Officials with the federal agency said in March that they would focus on English learners at L.A. Unified because the district has about 220,000 -- more than any other school system in the country. English learners, most of them Latino, make up a third of students in the nation’s second-largest school system. Black students make up 10.8% of enrollment.
Federal officials said they are pursuing potential discrimination concerns involving black students in other regions of the country. They added that evaluating programs for English learners should benefit all underserved students, especially the many black students who do not speak standard English.Black community leaders were not satisfied. L.A. Unified enrolls more than 70,000 African American students, far more than any other school system in the state. And civil rights leaders have argued that black children never achieved the equality promised by integration and other past reform efforts.
“The message being sent to Los Angeles’ African American community is that the devastation to black students being caused by the failure of public education is of little consequence to you or your department,” a coalition of black leaders wrote in a May 21 letter to the federal Department of Education.
As part of the original review, federal analysts have been examining how English learners are identified and when they are judged fluent enough to handle regular course work. They're also looking at whether English learners have qualified, appropriately trained teachers, and at how teachers make math and science understandable for students with limited English.
The expanded inquiry will compare five largely black elementary schools in Carson, View Park and Hawthorne with five largely white elementary schools in Bel-Air, Tarzana, Studio City and Encino.
“Our administration is committed to responding to communities and the civil rights issues they confront for all students,” Russlynn Ali, assistant secretary for civil rights, wrote in her letter to community leaders.
Federal officials have stressed that poor academic results do not, by themselves, prove discrimination. But discrimination does not have to be intentional to be subject to federal remedies and sanctions, they said.
Participants in the Saturday forum included Rep.
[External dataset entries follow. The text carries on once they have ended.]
(** * Anitabi-to-Tuxun: a shallow embedding of [main.py]

    The script fetches the points of a list of works from the Anitabi
    catalog, asks the Street View metadata endpoint for the panorama nearest
    to each point, pairs points and panoramas into records, deduplicates the
    records through a Python [set] and writes a CSV table and a list of
    viewer URLs.

    Python is dynamically typed: the values decoded from the two JSON
    responses are stored in the dataclasses unchecked.  They are modelled by
    [pyval]; every subscript, [.get], [len] and iteration is modelled with
    the exception it raises on a value of the wrong shape.  The network is an
    input of the model: each request is answered by an [http_result] chosen
    by the environment.  The two files are written through the UTF-8
    encoder, which refuses a lone surrogate.  Log lines are not
    modelled. *)

From Stdlib Require Import ZArith Ascii String.
From Stdlib Require Import Floats.PrimFloat Floats.SpecFloat Floats.FloatOps.
From stdpp Require Import base option list sorting strings.

Local Open Scope Z_scope.

(** ** Python values *)

(** The values [json.loads] produces.  A [dict] is kept as the list of its
    entries, looked up from the front; the keys of a decoded JSON object are
    strings.  A [str] is the sequence of its characters. *)
#[warnings="-register-all"]
Inductive pyval : Type :=
| PNone
| PBool (b : bool)
| PInt (z : Z)
| PFloat (f : float)
| PStr (s : string)
| PList (l : list pyval)
| PDict (d : list (string * pyval)).

(** The exceptions the script can meet; all of them derive from
    [Exception]. *)
Inductive exn : Type :=
| KeyError
| IndexError
| TypeError
| AttributeError
| HTTPStatusError
| TransportError
| JSONDecodeError
| UnicodeEncodeError.

(** The outcome of evaluating an expression: a value or a raised
    exception. *)
Inductive res (A : Type) : Type :=
| Ok (a : A)
| Raise (e : exn).
Arguments Ok {A} a.
Arguments Raise {A} e.

#[global] Instance res_ret : MRet res := λ A a, Ok a.
#[global] Instance res_bind : MBind res := λ A B f m,
  match m with
  | Ok a => f a
  | Raise e => Raise e
  end.
(** [nargs]: [None] (exactly one argument string) or [0]. *)
Inductive pynargs := NargsNone | NargsZero.

(** ** Errors and outcomes *)

Inductive ArgError :=
(* raised while parsers are being built *)
| ConflictingOptionString (option_strings : list string)
| PyValueError (msg : string)
| PyTypeError (msg : string)
(* raised by parse_args *)
| AmbiguousOption (option : string) (matches : list string)
| ExpectedOneArgument (action : string)
| IgnoredExplicitArgument (action : string) (explicit_arg : string)
| InvalidValue (action : string) (ty : pytype) (arg_string : string)
| NotAllowedWith (action : string) (other : string)
| RequiredArguments (names : list string)
| OneOfRequired (names : list string)
| UnrecognizedArguments (extras : list string)
| UnknownParser (name : string)
| PyAttributeError (msg : string)
(* the spec's ConfigurationError: a check of an option's value *)
| ConfigurationError (action : string) (arg : value).

(** A call either returns, exits with an error (status 2), or -- for the
    [help] action -- prints the help text and exits with status 0. *)
Inductive outcome (A : Type) :=
| Done (a : A)
| Fail (e : ArgError)
| HelpExit.
Arguments Done {A} a.
Arguments Fail {A} e.
Arguments HelpExit {A}.

#[global] Instance outcome_ret : MRet outcome := λ A a, Done a.
#[global] Instance outcome_bind : MBind outcome := λ A B f m,
  match m with
  | Done a => f a
  | Fail e => Fail e
  | HelpExit => HelpExit
  end.

(** A [for] loop that threads a state and stops at the first exception. *)
Fixpoint foldM {A B : Type} (f : B → A → outcome A) (l : list B) (a : A)
  : outcome A :=
  match l with
  | [] => Done a
  | b :: l' => a' ← f b a; foldM f l' a'
  end.

(** ** String helpers (str methods and the regular expressions argparse uses) *)

Fixpoint str_contains (c : ascii) (s : string) : bool :=
  match s with
  | EmptyString => false
  | String x s' => Ascii.eqb x c || str_contains c s'
  end.

(** [s.split(c, 1)] for a string that contains [c]. *)
Fixpoint split_once (c : ascii) (s : string) : string * string :=
  match s with
  | EmptyString => (EmptyString, EmptyString)
  | String x s' =>
      if Ascii.eqb x c then (EmptyString, s')
      else let '(l, r) := split_once c s' in (String x l, r)
  end.

Fixpoint lstrip (c : ascii) (s : string) : string :=
  match s with
  | EmptyString => EmptyString
  | String x s' => if Ascii.eqb x c then lstrip c s' else s
  end.

Fixpoint replace_char (c d : ascii) (s : string) : string :=
  match s with
  | EmptyString => EmptyString
  | String x s' => String (if Ascii.eqb x c then d else x) (replace_char c d s')
  end.

Definition is_digit (c : ascii) : bool :=
  ((48 <=? nat_of_ascii c) && (nat_of_ascii c <=? 57))%nat.

Fixpoint skip_digits (s : string) : nat * string :=
  match s with
  | String x s' =>
      if is_digit x then let '(n, r) := skip_digits s' in (S n, r) else (O, s)
  | EmptyString => (O, s)
  end.

(** [$] matches at the end of the string and before a final newline. *)
Definition at_dollar (s : string) : bool :=
  match s with
  | EmptyString => true
  | String c EmptyString => Ascii.eqb c "010"
  | _ => false
  end.

(** [_negative_number_matcher = re.compile(r'^-\d+$|^-\d*\.\d+$')], on ASCII digits. *)
Definition negative_number_like (s : string) : bool :=
  match s with
  | String "-" t =>
      let '(n1, r1) := skip_digits t in
      ((0 <? n1)%nat && at_dollar r1)
      || match r1 with
         | String "." r2 =>
             let '(n2, r3) := skip_digits r2 in (0 <? n2)%nat && at_dollar r3
         | _ => false
         end
  | _ => false
  end.

(** ** Actions and parsers *)

(** An optional argument.  It has at least one option string: [flag] is the
    first one and identifies the action object. *)
Record Action := mkAction {
  flag : string;
  aliases : list string;
  dest : option string;           (* None is SUPPRESS *)
  nargs : pynargs;
  kind : action_kind;
  type_ : pytype;
  default_ : pydefault;
  required : bool
}.

Definition option_strings (a : Action) : list string := flag a :: aliases a.

Record MutexGroup := mkGroup {
  group_required : bool;
  _group_actions : list string    (* the members, by [flag] *)
}.

Record ArgumentParser := mkParser {
  _actions : list Action;
  _mutually_exclusive_groups : list MutexGroup;
  _defaults : gmap string pydefault
}.

(** [self._option_string_actions[s]], as a lookup in declaration order. *)
Definition _option_string_actions (p : ArgumentParser) (s : string)
  : option Action :=
  find (λ a, bool_decide (s ∈ option_strings a)) (_actions p).

(** [_check_conflict] with the default [conflict_handler='error'], then
    [_add_action]. *)
Definition _add_action (a : Action) (p : ArgumentParser)
  : outcome ArgumentParser :=
  match filter (λ s, is_Some (_option_string_actions p s)) (option_strings a) with
  | [] => Done (mkParser (_actions p ++ [a])
                         (_mutually_exclusive_groups p) (_defaults p))
  | confl => Fail (ConflictingOptionString confl)
  end.

(** Keyword arguments of an [add_argument] call. *)
Record kwargs := KW {
  kw_action : action_kind;
  kw_type : pytype;
  kw_default : option pydefault;   (* None: no [default=] keyword *)
  kw_required : bool
}.

Definition is_prefix_char (c : ascii) : bool := Ascii.eqb c "-".

Definition starts_with_prefix_char (s : string) : bool :=
  match s with
  | String c _ => is_prefix_char c
  | EmptyString => false
  end.

Definition is_long_option (s : string) : bool :=
  match s with
  | String _ (String c _) => is_prefix_char c
  | _ => false
  end.

(** [_get_optional_kwargs]: the destination is inferred from the first long
    option string, else from the first option string. *)
Definition infer_dest (args : list string) : outcome string :=
  if forallb starts_with_prefix_char args then
    let dest_option_string :=
      match filter (λ s, Is_true (is_long_option s)) args with
      | l :: _ => l
      | [] => hd EmptyString args
      end in
    match lstrip "-" dest_option_string with
    | EmptyString => Fail (PyValueError "dest= is required")
    | d => Done (replace_char "-" "_" d)
    end
  else Fail (PyValueError "invalid option string").
(** ** Definitions used to state the properties *)

(** The request [get_notable_sightings] sends. *)
Definition notable_request (self : BirdNotifier) : request :=
  Request (base_url self ++ lit "/data/obs/geo/recent/notable")
    [(lit "x-ebirdapitoken", ebird_api_key self)]
    [(lit "lat", JFloat (latitude self));
     (lit "lng", JFloat (longitude self));
     (lit "dist", JInt (radius_km self));
     (lit "back", JInt (days_back self));
     (lit "detail", JStr (lit "full"))]
    10.

(** The fetch raises: [requests.get] fails in transport, or
    [raise_for_status] rejects the status, or the body does not decode. *)
Inductive fetch_error (w : world) (self : BirdNotifier) : exn → Prop :=
| transport_error e :
    requests_get w (notable_request self) = Raise e →
    fetch_error w self e
| http_status_error r :
    requests_get w (notable_request self) = Ok r →
    (400 ≤ status_code r < 600)%Z →
    fetch_error w self (http_error r)
| decode_error r e :
    requests_get w (notable_request self) = Ok r →
    ¬ (400 ≤ status_code r < 600)%Z →
    json_body r = Raise e →
    fetch_error w self e.

(** The fetch returns the list [l]. *)
Definition fetch_returns (w : world) (self : BirdNotifier)
    (l : list (gmap (list N) json)) : Prop :=
  ∃ r, requests_get w (notable_request self) = Ok r
       ∧ ¬ (400 ≤ status_code r < 600)%Z
       ∧ json_body r = Ok l.

(** An event of the SMTP session. *)
Definition is_smtp (ev : event) : Prop :=
  match ev with Smtp _ _ => True | _ => False end.

(** A call on the SMTP session that raised. *)
Definition smtp_raised (ev : event) : Prop :=
  match ev with Smtp _ (Some _) => True | _ => False end.

(** A string all of whose characters are whitespace. *)
Definition all_space (s : pystr) : Prop := Forall (λ c, Str.isspace c = true) s.

(** A string that neither starts nor ends with whitespace. *)
Definition trimmed (s : pystr) : Prop :=
  (∀ c r, s = c :: r → Str.isspace c = false)
  ∧ (∀ c r, s = r ++ [c] → Str.isspace c = false).

(** The normalisation as the specification words it: a trailing [Z], and
    only that one, becomes [+00:00]. *)
Definition replace_trailing_Z (s : pystr) : pystr :=
  match reverse s with
  | c :: r => if (c =? ord "Z")%N then reverse r ++ lit "+00:00" else s
  | [] => s
  end.
Definition entries_eqb (a b : object jsnum) : bool :=
  (List.length a =? List.length b)
  && forallb (fun '((k, v), (k', v')) => String.eqb k k' && JS.eqb v v')
       (combine a b).

(** The table keyed by [JSON.stringify(filteredOrder)].  The text of an
    object with finite numbers as values determines its entries, so each key
    is kept as the entries it is the text of, and read by comparing
    entries.  Such a text begins with a brace, so that it names no member of
    [Object.prototype]: the read finds an own property or nothing. *)
Definition testCases : list (object jsnum * jsnum) :=
  [ ([("A", ofZ 1); ("G", ofZ 1); ("H", ofZ 1); ("I", ofZ 3)], ofZ 86);
    ([("A", ofZ 1); ("B", ofZ 1); ("C", ofZ 1);
      ("G", ofZ 1); ("H", ofZ 1); ("I", ofZ 1)], ofZ 118);
    ([("A", ofZ 1); ("B", ofZ 1); ("C", ofZ 1)], ofZ 78);
    ([("A", ofZ 1); ("B", ofZ 1); ("C", ofZ 1); ("D", ofZ 1)], ofZ 168)
  ]%string.

(** [testCases[JSON.stringify(o)]] when it is truthy. *)
Fixpoint lookupText (cases : list (object jsnum * jsnum)) (o : object jsnum)
  : option jsnum :=
  match cases with
  | [] => None
  | (entries, v) :: rest =>
      if entries_eqb o entries then (if truthy v then Some v else None)
      else lookupText rest o
  end.

Definition productBasedCases : object jsnum :=
  [ ("A,G,H,I", ofZ 86); ("A,B,C,G,H,I", ofZ 118);
    ("A,B,C", ofZ 78); ("A,B,C,D", ofZ 168) ]%string.

Definition scalingFactor : jsnum := ofZ 13.

Definition findOptimalRoute {L : Type} {LL : Location L}
  : L -> list L -> RouteResult L :=
  findOptimalRoute DISTANCES COST_PER_UNIT.

Arguments findOptimalRoute {L LL} startCenter%_string centersNeeded.

(** [sortedOrder]: the entries of [filteredOrder], keys sorted; every key
    read is an own property of [filteredOrder]. *)
Definition sortedOrder (filteredOrder : object jsnum) : object jsnum :=
  fold_left
    (fun sortedOrder key =>
       match obj_get key filteredOrder with
       | Some v => obj_assign key v sortedOrder
       | None => sortedOrder
       end)
    (sort (Object_keys filteredOrder)) [].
Maxine Waters (D-Los Angeles); Blair Taylor, president of the Los Angeles Urban League; and Leon Jenkins, president of the Los Angeles branch of the National Assn. for the Advancement of Colored People.
-- Howard Blume








When I read "non-standard english", I can't help but worry that "ebonics" is attempting to crawl from its grave...
Posted by: lgilsig | June 12, 2010 at 06:54 PM
Maxine Waters a participant? That says it all. Another day taking her people backwards. What a horrible person.
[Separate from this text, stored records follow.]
(** The loop [for { ... }] of [ListWorkspaces]: one request per page,
    until a page reports no next page.  [fuel] bounds the number of
    requests; [None] is a loop that is still running when it is used up. *)
Fixpoint ListWorkspaces_loop (c : Client) (fuel : nat) (options : tfe.WorkspaceListOptions)
    (allWorkspaces : list Workspace) : option (error + list Workspace) :=
  match fuel with
  | O => None
  | S fuel' =>
      match tfe.Workspaces_List (client c) (organization c) options with
      | inl err => Some (inl (Wrap "erro ao listar workspaces" err))
      | inr workspaces =>
          let allWorkspaces :=
            fold_left
              (fun all ws =>
                 let workspace :=
                   {| ID := tfe.ws_ID ws;
                      Name := tfe.ws_Name ws;
                      Description := tfe.ws_Description ws;
                      CurrentStateVersion :=
                        match tfe.CurrentStateVersion ws with
                        | Some sv => tfe.sv_ID sv
                        | None => ""
                        end;
                      HasState :=
                        match tfe.CurrentStateVersion ws with
                        | Some _ => true
                        | None => false
                        end |} in
                 (all ++ [workspace])%list)
              (tfe.Items workspaces) allWorkspaces in
          if tfe.NextPage workspaces =? 0 then Some (inr allWorkspaces)
          else
            ListWorkspaces_loop c fuel'
              {| tfe.PageNumber := tfe.NextPage workspaces;
                 tfe.PageSize := tfe.PageSize options |}
              allWorkspaces
      end
  end.

Definition ListWorkspaces (c : Client) (fuel : nat) : option (error + list Workspace) :=
  ListWorkspaces_loop c fuel {| tfe.PageNumber := 0; tfe.PageSize := 100 |} [].

(** [GetWorkspaceState] *)
Definition GetWorkspaceState (c : Client) (workspaceID : string) : error + StateData :=
  match tfe.Workspaces_ReadByID (client c) workspaceID with
  | inl err => inl (Wrap ("erro ao ler workspace " ++ workspaceID) err)
  | inr workspace =>
      match tfe.CurrentStateVersion workspace with
      | None =>
          inl (New ("workspace " ++ tfe.ws_Name workspace ++ " não possui estado atual"))
      | Some _ =>
          match tfe.StateVersions_ReadCurrent (client c) workspaceID with
          | inl err =>
              inl (Wrap ("erro ao ler versão do estado para workspace "
                         ++ tfe.ws_Name workspace) err)
          | inr stateVersion =>
              let stateURL := tfe.DownloadURL stateVersion in
              if String.eqb stateURL "" then
                inl (New ("URL de download não disponível para o estado do workspace "
                          ++ tfe.ws_Name workspace))
              else
                match tfe.http_Get (client c) stateURL with
                | inl err =>
                    inl (Wrap ("erro ao fazer download do estado do workspace "
                               ++ tfe.ws_Name workspace) err)
                | inr (inl err) =>
                    inl (Wrap ("erro ao ler conteúdo do estado do workspace "
                               ++ tfe.ws_Name workspace) err)
                | inr (inr stateContent) =>
                    let metadata :=
                      [("workspace_id", s3client.JString (tfe.ws_ID workspace));
                       ("workspace_name", s3client.JString (tfe.ws_Name workspace));
                       ("organization", s3client.JString (organization c));
                       ("state_version_id", s3client.JString (tfe.sv_ID stateVersion));
                       ("serial", s3client.JInt (tfe.Serial stateVersion));
                       ("created_at",
                        s3client.JString
                          (tfe.Format (client c) (tfe.CreatedAt stateVersion)
                             "2006-01-02T15:04:05Z"));
                       ("terraform_version",
                        s3client.JString (tfe.TerraformVersion stateVersion));
                       ("source", s3client.JString "terraform_cloud")] in
                    let metadata :=
                      if negb (String.eqb (tfe.VCSCommitSHA stateVersion) "") then
                        (metadata ++ [("vcs_commit_sha",
                                       s3client.JString (tfe.VCSCommitSHA stateVersion))])%list
                      else metadata in
                    inr {| WorkspaceName := tfe.ws_Name workspace;
                           StateContent := stateContent;
                           Version := tfe.Serial stateVersion;
                           StateID := tfe.sv_ID stateVersion;
                           Metadata := metadata |}
                end
          end
      end
  end.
Posted by: Chris | June 12, 2010 at 07:18 PM
Yeah, the low achievement of black students is due to discrimination. Oh com on people. You have got to be kidding. Wasting precious resources investigating this kind of foolishness. How about taking a little personal responsibility and adding a little hard work.
Posted by: BLM | June 12, 2010 at 07:47 PM
This article is very interesting! Unfortunately it does not talk about how genetically it's been proven that African Americans are inferior when it comes to intelligence. Their brains develop much slower than the average human being.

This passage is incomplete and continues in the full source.